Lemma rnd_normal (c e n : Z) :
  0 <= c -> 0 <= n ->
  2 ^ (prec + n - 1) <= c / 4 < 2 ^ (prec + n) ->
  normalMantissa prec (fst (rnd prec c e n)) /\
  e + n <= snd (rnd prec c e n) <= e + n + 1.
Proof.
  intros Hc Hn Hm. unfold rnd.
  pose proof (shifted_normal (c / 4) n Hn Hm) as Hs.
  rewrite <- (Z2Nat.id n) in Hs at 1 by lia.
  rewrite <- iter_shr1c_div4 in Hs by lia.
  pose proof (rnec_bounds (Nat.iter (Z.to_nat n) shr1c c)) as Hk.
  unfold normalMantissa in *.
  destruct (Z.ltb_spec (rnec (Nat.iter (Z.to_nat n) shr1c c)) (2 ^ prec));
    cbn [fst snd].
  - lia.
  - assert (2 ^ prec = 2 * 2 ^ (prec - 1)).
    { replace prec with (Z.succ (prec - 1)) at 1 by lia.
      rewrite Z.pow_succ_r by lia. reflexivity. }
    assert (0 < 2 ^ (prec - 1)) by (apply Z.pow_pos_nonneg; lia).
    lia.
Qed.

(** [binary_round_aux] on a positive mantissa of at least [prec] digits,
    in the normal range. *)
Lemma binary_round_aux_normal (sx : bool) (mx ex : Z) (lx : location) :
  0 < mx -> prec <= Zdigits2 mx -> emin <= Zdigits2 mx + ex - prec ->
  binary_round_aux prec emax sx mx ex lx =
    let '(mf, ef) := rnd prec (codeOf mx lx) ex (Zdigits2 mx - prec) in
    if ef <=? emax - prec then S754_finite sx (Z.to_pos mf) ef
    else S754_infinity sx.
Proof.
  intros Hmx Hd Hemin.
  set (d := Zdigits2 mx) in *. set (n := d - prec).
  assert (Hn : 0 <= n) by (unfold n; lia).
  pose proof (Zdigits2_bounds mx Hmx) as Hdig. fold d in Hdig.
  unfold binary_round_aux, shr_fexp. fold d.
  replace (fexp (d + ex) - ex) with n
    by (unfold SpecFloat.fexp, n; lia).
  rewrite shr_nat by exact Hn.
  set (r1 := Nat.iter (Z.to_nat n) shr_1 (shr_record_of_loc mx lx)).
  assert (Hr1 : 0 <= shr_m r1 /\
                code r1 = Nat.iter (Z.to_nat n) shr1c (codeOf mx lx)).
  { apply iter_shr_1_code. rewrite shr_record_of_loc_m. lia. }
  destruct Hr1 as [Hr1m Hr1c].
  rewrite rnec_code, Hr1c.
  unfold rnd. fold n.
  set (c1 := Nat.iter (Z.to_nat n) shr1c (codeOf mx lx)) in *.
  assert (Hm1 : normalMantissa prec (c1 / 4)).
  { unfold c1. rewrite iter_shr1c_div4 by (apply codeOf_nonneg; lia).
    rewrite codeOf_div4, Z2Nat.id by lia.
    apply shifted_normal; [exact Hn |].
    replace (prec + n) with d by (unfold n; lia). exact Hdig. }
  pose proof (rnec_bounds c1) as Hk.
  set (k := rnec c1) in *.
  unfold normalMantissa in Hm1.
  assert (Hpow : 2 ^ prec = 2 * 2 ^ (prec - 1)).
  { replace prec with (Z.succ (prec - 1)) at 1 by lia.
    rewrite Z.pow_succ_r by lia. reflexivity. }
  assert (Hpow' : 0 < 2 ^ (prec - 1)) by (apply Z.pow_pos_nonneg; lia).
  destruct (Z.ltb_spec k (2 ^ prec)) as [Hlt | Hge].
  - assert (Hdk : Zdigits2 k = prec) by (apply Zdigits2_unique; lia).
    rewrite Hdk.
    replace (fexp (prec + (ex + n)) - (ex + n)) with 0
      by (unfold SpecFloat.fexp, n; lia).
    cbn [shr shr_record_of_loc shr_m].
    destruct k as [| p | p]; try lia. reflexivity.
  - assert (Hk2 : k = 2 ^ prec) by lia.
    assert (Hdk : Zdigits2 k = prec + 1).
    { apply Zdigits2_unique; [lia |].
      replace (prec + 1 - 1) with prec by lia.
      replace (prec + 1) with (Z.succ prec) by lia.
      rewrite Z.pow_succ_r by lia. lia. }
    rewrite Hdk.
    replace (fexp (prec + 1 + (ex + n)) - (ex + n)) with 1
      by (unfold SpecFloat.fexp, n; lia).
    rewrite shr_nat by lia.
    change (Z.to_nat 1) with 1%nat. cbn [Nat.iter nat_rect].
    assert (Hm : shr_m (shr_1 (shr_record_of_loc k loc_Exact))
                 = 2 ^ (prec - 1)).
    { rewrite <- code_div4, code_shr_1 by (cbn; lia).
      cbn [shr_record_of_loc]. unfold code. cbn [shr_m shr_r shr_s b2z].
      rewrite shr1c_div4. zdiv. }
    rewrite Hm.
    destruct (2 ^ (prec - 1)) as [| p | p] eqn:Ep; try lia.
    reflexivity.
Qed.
========
- [How to complete this task] Please return the full set of records exactly as given above.

- [Result for this exercise]
Lemma rnd_normal (c e n : Z) :
  0 <= c -> 0 <= n ->
  2 ^ (prec + n - 1) <= c / 4 < 2 ^ (prec + n) ->
  normalMantissa prec (fst (rnd prec c e n)) /\
  e + n <= snd (rnd prec c e n) <= e + n + 1.
Proof.
  intros Hc Hn Hm. unfold rnd.
  pose proof (shifted_normal (c / 4) n Hn Hm) as Hs.
  rewrite <- (Z2Nat.id n) in Hs at 1 by lia.
  rewrite <- iter_shr1c_div4 in Hs by lia.
  pose proof (rnec_bounds (Nat.iter (Z.to_nat n) shr1c c)) as Hk.
  unfold normalMantissa in *.
  destruct (Z.ltb_spec (rnec (Nat.iter (Z.to_nat n) shr1c c)) (2 ^ prec));
    cbn [fst snd].
  - lia.
  - assert (2 ^ prec = 2 * 2 ^ (prec - 1)).
    { replace prec with (Z.succ (prec - 1)) at 1 by lia.
      rewrite Z.pow_succ_r by lia. reflexivity. }
    assert (0 < 2 ^ (prec - 1)) by (apply Z.pow_pos_nonneg; lia).
    lia.
Qed.

(** [binary_round_aux] on a positive mantissa of at least [prec] digits,
    in the normal range. *)
Lemma binary_round_aux_normal (sx : bool) (mx ex : Z) (lx : location) :
  0 < mx -> prec <= Zdigits2 mx -> emin <= Zdigits2 mx + ex - prec ->
  binary_round_aux prec emax sx mx ex lx =
    let '(mf, ef) := rnd prec (codeOf mx lx) ex (Zdigits2 mx - prec) in
    if ef <=? emax - prec then S754_finite sx (Z.to_pos mf) ef
    else S754_infinity sx.
Proof.
  intros Hmx Hd Hemin.
  set (d := Zdigits2 mx) in *. set (n := d - prec).
  assert (Hn : 0 <= n) by (unfold n; lia).
  pose proof (Zdigits2_bounds mx Hmx) as Hdig. fold d in Hdig.
  unfold binary_round_aux, shr_fexp. fold d.
  replace (fexp (d + ex) - ex) with n
    by (unfold SpecFloat.fexp, n; lia).
  rewrite shr_nat by exact Hn.
  set (r1 := Nat.iter (Z.to_nat n) shr_1 (shr_record_of_loc mx lx)).
  assert (Hr1 : 0 <= shr_m r1 /\
                code r1 = Nat.iter (Z.to_nat n) shr1c (codeOf mx lx)).
  { apply iter_shr_1_code. rewrite shr_record_of_loc_m. lia. }
  destruct Hr1 as [Hr1m Hr1c].
  rewrite rnec_code, Hr1c.
  unfold rnd. fold n.
  set (c1 := Nat.iter (Z.to_nat n) shr1c (codeOf mx lx)) in *.
  assert (Hm1 : normalMantissa prec (c1 / 4)).
  { unfold c1. rewrite iter_shr1c_div4 by (apply codeOf_nonneg; lia).
    rewrite codeOf_div4, Z2Nat.id by lia.
    apply shifted_normal; [exact Hn |].
    replace (prec + n) with d by (unfold n; lia). exact Hdig. }
  pose proof (rnec_bounds c1) as Hk.
  set (k := rnec c1) in *.
  unfold normalMantissa in Hm1.
  assert (Hpow : 2 ^ prec = 2 * 2 ^ (prec - 1)).
  { replace prec with (Z.succ (prec - 1)) at 1 by lia.
    rewrite Z.pow_succ_r by lia. reflexivity. }
  assert (Hpow' : 0 < 2 ^ (prec - 1)) by (apply Z.pow_pos_nonneg; lia).
  destruct (Z.ltb_spec k (2 ^ prec)) as [Hlt | Hge].
  - assert (Hdk : Zdigits2 k = prec) by (apply Zdigits2_unique; lia).
    rewrite Hdk.
    replace (fexp (prec + (ex + n)) - (ex + n)) with 0
      by (unfold SpecFloat.fexp, n; lia).
    cbn [shr shr_record_of_loc shr_m].
    destruct k as [| p | p]; try lia. reflexivity.
  - assert (Hk2 : k = 2 ^ prec) by lia.
    assert (Hdk : Zdigits2 k = prec + 1).
    { apply Zdigits2_unique; [lia |].
      replace (prec + 1 - 1) with prec by lia.
      replace (prec + 1) with (Z.succ prec) by lia.
      rewrite Z.pow_succ_r by lia. lia. }
    rewrite Hdk.
    replace (fexp (prec + 1 + (ex + n)) - (ex + n)) with 1
      by (unfold SpecFloat.fexp, n; lia).
    rewrite shr_nat by lia.
    change (Z.to_nat 1) with 1%nat. cbn [Nat.iter nat_rect].
    assert (Hm : shr_m (shr_1 (shr_record_of_loc k loc_Exact))
                 = 2 ^ (prec - 1)).
    { rewrite <- code_div4, code_shr_1 by (cbn; lia).
      cbn [shr_record_of_loc]. unfold code. cbn [shr_m shr_r shr_s b2z].
      rewrite shr1c_div4. zdiv. }
    rewrite Hm.
    destruct (2 ^ (prec - 1)) as [| p | p] eqn:Ep; try lia.
    reflexivity.
Qed.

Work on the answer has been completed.